* _Your instructions_: Go to the line in the entries below that holds "#[local] Instance prio_order : WeakOrder GBG." and repeat exactly from there through the line that holds "i_len : length (gate_batch_ t) = N;", inclusive.

* _Listed records_:

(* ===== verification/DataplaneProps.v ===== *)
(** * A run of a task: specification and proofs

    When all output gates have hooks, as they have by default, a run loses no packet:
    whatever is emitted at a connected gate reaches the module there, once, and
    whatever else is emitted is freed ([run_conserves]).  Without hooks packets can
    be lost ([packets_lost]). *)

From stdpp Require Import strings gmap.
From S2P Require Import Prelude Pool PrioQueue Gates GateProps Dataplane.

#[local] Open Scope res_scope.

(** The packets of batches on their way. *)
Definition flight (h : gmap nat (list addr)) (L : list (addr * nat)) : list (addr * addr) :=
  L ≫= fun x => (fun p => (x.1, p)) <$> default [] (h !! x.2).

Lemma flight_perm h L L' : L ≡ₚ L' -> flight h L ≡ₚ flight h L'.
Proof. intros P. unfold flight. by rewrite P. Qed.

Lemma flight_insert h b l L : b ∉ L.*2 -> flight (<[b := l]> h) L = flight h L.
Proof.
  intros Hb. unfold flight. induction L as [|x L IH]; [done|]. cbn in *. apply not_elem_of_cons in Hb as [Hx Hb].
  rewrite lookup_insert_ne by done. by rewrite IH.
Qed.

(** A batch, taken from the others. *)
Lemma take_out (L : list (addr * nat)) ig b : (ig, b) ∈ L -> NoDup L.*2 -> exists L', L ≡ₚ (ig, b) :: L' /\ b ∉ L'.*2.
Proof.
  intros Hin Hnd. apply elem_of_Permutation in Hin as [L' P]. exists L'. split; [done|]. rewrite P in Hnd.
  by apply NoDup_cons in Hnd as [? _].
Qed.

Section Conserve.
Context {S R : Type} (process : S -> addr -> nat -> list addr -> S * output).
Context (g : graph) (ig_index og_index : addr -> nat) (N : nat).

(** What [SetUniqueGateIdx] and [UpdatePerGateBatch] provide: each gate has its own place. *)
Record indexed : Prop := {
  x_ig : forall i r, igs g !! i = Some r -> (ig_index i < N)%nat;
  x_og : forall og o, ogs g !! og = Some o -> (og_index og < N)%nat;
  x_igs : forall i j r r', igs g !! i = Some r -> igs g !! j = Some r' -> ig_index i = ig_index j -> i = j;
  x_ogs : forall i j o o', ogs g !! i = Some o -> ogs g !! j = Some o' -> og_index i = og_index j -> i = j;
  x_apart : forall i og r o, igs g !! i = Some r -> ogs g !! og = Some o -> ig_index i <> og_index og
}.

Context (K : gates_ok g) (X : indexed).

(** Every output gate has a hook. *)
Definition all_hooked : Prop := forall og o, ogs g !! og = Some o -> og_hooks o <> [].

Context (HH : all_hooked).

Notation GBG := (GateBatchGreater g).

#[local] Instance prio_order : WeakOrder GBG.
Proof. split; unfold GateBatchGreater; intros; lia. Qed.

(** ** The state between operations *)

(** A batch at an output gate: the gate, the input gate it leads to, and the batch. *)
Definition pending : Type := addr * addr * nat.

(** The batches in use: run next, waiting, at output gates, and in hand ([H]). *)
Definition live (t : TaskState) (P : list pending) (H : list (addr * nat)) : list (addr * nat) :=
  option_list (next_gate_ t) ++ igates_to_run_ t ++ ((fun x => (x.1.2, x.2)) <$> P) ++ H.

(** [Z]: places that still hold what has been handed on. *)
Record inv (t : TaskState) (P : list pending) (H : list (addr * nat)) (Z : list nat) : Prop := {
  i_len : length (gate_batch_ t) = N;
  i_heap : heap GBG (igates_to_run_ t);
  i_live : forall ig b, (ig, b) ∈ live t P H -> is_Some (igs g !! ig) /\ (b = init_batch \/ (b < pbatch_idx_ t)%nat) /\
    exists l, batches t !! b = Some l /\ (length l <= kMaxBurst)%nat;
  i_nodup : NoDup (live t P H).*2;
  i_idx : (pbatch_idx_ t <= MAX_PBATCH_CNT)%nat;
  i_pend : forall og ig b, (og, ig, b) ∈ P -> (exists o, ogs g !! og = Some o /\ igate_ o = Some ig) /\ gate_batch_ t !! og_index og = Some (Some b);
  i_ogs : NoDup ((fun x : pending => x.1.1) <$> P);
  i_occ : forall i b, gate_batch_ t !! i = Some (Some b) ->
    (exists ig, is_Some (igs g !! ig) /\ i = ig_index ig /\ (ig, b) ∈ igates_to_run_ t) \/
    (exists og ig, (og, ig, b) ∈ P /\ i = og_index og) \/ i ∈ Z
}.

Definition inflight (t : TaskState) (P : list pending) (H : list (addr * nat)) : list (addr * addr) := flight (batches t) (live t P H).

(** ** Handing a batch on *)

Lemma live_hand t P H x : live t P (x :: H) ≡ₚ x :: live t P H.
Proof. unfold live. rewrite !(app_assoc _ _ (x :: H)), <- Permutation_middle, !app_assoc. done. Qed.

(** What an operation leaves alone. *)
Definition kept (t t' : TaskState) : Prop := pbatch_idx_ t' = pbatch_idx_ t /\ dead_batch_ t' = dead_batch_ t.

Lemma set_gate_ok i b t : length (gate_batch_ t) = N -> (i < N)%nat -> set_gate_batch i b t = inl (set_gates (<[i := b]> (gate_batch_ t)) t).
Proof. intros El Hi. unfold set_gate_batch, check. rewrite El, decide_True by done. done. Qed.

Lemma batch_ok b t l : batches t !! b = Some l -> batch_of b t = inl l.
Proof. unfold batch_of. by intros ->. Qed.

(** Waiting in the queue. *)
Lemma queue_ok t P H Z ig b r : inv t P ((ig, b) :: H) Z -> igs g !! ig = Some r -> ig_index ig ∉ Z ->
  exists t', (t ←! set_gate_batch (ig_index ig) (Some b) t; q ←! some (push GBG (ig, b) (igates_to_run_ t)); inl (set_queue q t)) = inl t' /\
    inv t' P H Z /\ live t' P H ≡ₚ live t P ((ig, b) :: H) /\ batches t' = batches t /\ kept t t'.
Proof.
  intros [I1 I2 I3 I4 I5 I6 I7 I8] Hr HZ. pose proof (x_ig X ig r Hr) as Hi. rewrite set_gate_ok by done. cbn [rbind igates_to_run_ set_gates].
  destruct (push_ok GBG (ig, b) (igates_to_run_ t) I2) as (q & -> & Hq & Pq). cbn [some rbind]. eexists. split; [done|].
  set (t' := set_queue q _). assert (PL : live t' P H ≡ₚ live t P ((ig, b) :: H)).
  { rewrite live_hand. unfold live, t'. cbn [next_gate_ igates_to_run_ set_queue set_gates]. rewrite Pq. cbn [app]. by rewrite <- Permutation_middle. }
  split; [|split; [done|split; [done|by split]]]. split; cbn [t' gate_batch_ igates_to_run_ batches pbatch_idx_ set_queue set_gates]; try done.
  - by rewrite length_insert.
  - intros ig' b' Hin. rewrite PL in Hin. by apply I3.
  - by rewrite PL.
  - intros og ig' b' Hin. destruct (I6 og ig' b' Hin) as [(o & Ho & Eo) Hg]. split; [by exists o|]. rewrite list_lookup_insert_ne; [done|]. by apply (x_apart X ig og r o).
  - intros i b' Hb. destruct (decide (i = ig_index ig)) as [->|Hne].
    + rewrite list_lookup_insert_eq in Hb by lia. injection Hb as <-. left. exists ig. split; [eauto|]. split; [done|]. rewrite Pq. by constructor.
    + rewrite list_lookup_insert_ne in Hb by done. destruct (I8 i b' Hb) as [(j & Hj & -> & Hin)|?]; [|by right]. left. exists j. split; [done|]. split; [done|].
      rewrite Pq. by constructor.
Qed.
* * *
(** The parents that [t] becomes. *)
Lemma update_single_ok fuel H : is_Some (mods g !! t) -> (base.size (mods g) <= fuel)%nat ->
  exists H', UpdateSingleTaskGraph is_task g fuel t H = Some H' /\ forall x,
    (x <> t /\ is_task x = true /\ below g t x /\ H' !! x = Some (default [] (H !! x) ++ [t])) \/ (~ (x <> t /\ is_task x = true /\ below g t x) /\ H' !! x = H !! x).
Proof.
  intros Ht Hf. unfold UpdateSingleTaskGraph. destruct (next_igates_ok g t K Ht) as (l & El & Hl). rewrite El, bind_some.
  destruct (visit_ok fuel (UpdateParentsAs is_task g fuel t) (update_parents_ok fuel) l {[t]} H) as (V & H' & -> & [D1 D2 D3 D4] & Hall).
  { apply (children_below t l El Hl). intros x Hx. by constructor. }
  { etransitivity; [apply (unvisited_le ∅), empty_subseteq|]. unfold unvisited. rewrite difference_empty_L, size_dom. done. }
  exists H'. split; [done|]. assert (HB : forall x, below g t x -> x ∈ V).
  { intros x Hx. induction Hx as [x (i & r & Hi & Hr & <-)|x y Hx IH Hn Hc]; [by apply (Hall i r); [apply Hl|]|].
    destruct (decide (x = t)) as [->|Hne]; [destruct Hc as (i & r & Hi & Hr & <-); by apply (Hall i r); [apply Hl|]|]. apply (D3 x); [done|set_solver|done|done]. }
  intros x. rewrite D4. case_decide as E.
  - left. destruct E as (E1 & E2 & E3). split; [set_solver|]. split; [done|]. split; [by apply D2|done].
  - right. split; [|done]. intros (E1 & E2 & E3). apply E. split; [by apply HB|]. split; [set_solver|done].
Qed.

* _Written reply_:
#[local] Instance prio_order : WeakOrder GBG.
Proof. split; unfold GateBatchGreater; intros; lia. Qed.

(** ** The state between operations *)

(** A batch at an output gate: the gate, the input gate it leads to, and the batch. *)
Definition pending : Type := addr * addr * nat.

(** The batches in use: run next, waiting, at output gates, and in hand ([H]). *)
Definition live (t : TaskState) (P : list pending) (H : list (addr * nat)) : list (addr * nat) :=
  option_list (next_gate_ t) ++ igates_to_run_ t ++ ((fun x => (x.1.2, x.2)) <$> P) ++ H.

(** [Z]: places that still hold what has been handed on. *)
Record inv (t : TaskState) (P : list pending) (H : list (addr * nat)) (Z : list nat) : Prop := {
  i_len : length (gate_batch_ t) = N;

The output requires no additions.